命の恩人
◯アロア
そんな簡単に許してもらえるものでもないか。
アロアはベッドの上でそう思った。
街で倒れた後、誰かに運ばれこのベッドの上に寝かされたようだ。
窓の外からあたたかい風が入ってきてカーテンを揺らした。
今すぐ立ち去りたいという気持ちはあったが、体が動かない。
その時、扉が開く音がした。
「あら、目が覚めたのね。よかったわ」
扉の前には、優しい青い瞳でこちらを見つめるシスター姿の女性が立っていた。
彼女の手元にはおいしそうな料理がのったお盆があった。
「・・・ここは?」
アロアは言葉を発して驚いた。
声が、ガラガラだったからだ。
よくよく考えれば言葉を発したのはいつぶりだったか。
「ここはね、教会よ。ま、今はそんなことより、なにか食べないとね」
シスターは持っていたお盆をベッドの側にあった戸棚の上に置き、椅子に座った。
「まずは食事をとって」
食器に伸ばしたシスターの腕をアロアは掴んだ。
「いらない」
相変わらず声はガラガラだった。青い瞳がじっとアロアを見た。
アロアはその瞳を同じ青い瞳で見つめ返した。いや、睨みつけた。
「食べないと死んでしまうわよ」
アロアはシスターの腕を掴んでいる手の力を強めた。シスターはふっと微笑む。
「全く痛くないわ。力が全然入らないのでしょう?断るなら、しっかり話せるようになってから断りなさい」
正直、アロアはとてつもなく目の前の食事が食べたかった。
そんな自分が情けなくて、枯れたと思っていた涙がぽろぽろ出てきた。
「食べたいと思う気持ちがそんなに嫌?」
アロアは驚いて、シスターを見た。自分の心の中を見透かされたように感じた。
「いいから食べなさい」
限界だった。アロアはシスターの腕から掴んでいた手を素早く離し、食器に手を伸ばした。
とにかく無我夢中で食べものを口の中に運び、コップいっぱいに注がれていた水をのどに流し込んだ。
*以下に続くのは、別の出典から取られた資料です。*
Lemma transform_loop_of (k : entity_kind) (obj obj' : dict) :
  transform k obj = Ok obj' ->
  exists res, transform_loop obj (monetary_fields k) = Ok res
    /\ (obj' = res
        \/ k = MonthBudget
           /\ exists cs', obj' = <["categories" := VList cs']> res
                /\ is_Some (res !! "categories")).
Proof.
  destruct k; cbn [transform monetary_fields];
    unfold transform_account, transform_category,
    transform_transaction, transform_month, transform_amount_fields;
    try (intros Hres; exists obj'; by split; [|left]).
  destruct (transform_loop obj month_fields) as [res|e];
    [|intros Hres; by inversion Hres].
  rewrite bind_Ok. intros Hres. exists res. split; [done|].
  destruct (res !! "categories") as [[| | | |cs| |]|] eqn:Hcs;
    try (by inversion Hres).
  - destruct (mapM transform_category_of cs) as [cs'|e]; [|by inversion Hres].
    rewrite bind_Ok in Hres. inversion Hres. right. split; [done|].
    exists cs'. by split.
  - inversion Hres. by left.
Qed.

(** X4. The transformer touches nothing but the monetary fields, their
    [_milliunits] keys and (for a month) the [categories] key: every other
    key of the result is bound as in the input, and no key of the input is
    lost. *)
Theorem transform_keeps_other_keys (k : entity_kind) (obj obj' : dict) :
  transform k obj = Ok obj' ->
  (forall key : string,
     Forall (fun f => key <> f /\ key <> milliunits_key f) (monetary_fields k) ->
     (k = MonthBudget -> key <> "categories") ->
     obj' !! key = obj !! key)
  /\ dom obj ⊆ dom obj'.
Proof.
  intros Htr. destruct (transform_loop_of k obj obj' Htr)
    as (res & Hloop & [->|(-> & cs' & -> & Hcat)]).
  - split; [|by eapply transform_loop_dom].
    intros key Hkey _. by apply (transform_loop_other (monetary_fields k)).
  - split.
    + intros key Hkey Hc. rewrite lookup_insert_ne by (intros <-; by apply Hc).
      by apply (transform_loop_other (monetary_fields MonthBudget)).
    + rewrite dom_insert. apply transform_loop_dom in Hloop. set_solver.
Qed.

Lemma transform_keeps_other_keys_witness :
  (forall key : string,
     Forall (fun f => key <> f /\ key <> milliunits_key f)
       (monetary_fields Account) ->
     (Account = MonthBudget -> key <> "categories") ->
     (<["balance" := VStr "$12.34"]>
        (<["balance_milliunits" := VInt 12340]> example_account)) !! key
     = example_account !! key)
  /\ dom example_account
     ⊆ dom (<["balance" := VStr "$12.34"]>
              (<["balance_milliunits" := VInt 12340]> example_account)).
Proof. apply (transform_keeps_other_keys Account). reflexivity. Defined.

(** X5. An entity none of whose monetary fields holds a value (each is
    absent or null) is returned as it is, for every list of fields: no
    key is invented. *)
Theorem transform_amount_fields_no_amounts (fields : list string) (obj : dict) :
  Forall (fun f => obj !! f = None \/ obj !! f = Some VNone) fields ->
  transform_amount_fields obj fields = Ok obj.
Proof.
  unfold transform_amount_fields.
  induction 1 as [|f fs Hf _ IH]; [done|]. simpl.
  unfold transform_field at 1. by destruct Hf as [-> | ->].
Qed.

Lemma transform_amount_fields_no_amounts_witness :
  transform_amount_fields (<["goal_target" := VNone]> ∅) category_fields
  = Ok (<["goal_target" := VNone]> ∅).
Proof.
  apply transform_amount_fields_no_amounts.
  repeat (apply Forall_cons_2; [vm_compute; auto|]). apply Forall_nil_2.
Defined.

Lemma transform_loop_raises (fields : list string) (res : dict) :
  Forall (fun f => res !! f = None \/ res !! f = Some VNone
                   \/ exists s, res !! f = Some (VStr s)) fields ->
  Exists (fun f => exists s, res !! f = Some (VStr s)) fields ->
  transform_loop res fields
  = Raise (TypeError "unsupported operand type(s) for /").
Proof.
  induction 1 as [|f fs Hf Hfs IH]; intros Hex; [by inversion Hex|].
  simpl. unfold transform_field at 1.
  destruct Hf as [Hf | [Hf | [s Hf]]]; rewrite Hf; [| |done].
  - rewrite bind_Ok. apply IH. inversion Hex as [? ? [s Hs]|]; [congruence|done].
  - rewrite bind_Ok. apply IH. inversion Hex as [? ? [s Hs]|]; [congruence|done].
Qed.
小さな村のお嬢様として育ったアロアにとって、食事のマナーというものは叩き込まれていたはずだったが、今のアロアは食事のマナーというものからは程遠い食べ方をしていた。
そんな彼女をシスターは笑顔で見つめた。
食べ物をいくら口に運んでも涙が止まることはなかった。
ただただ自分が情けなかった。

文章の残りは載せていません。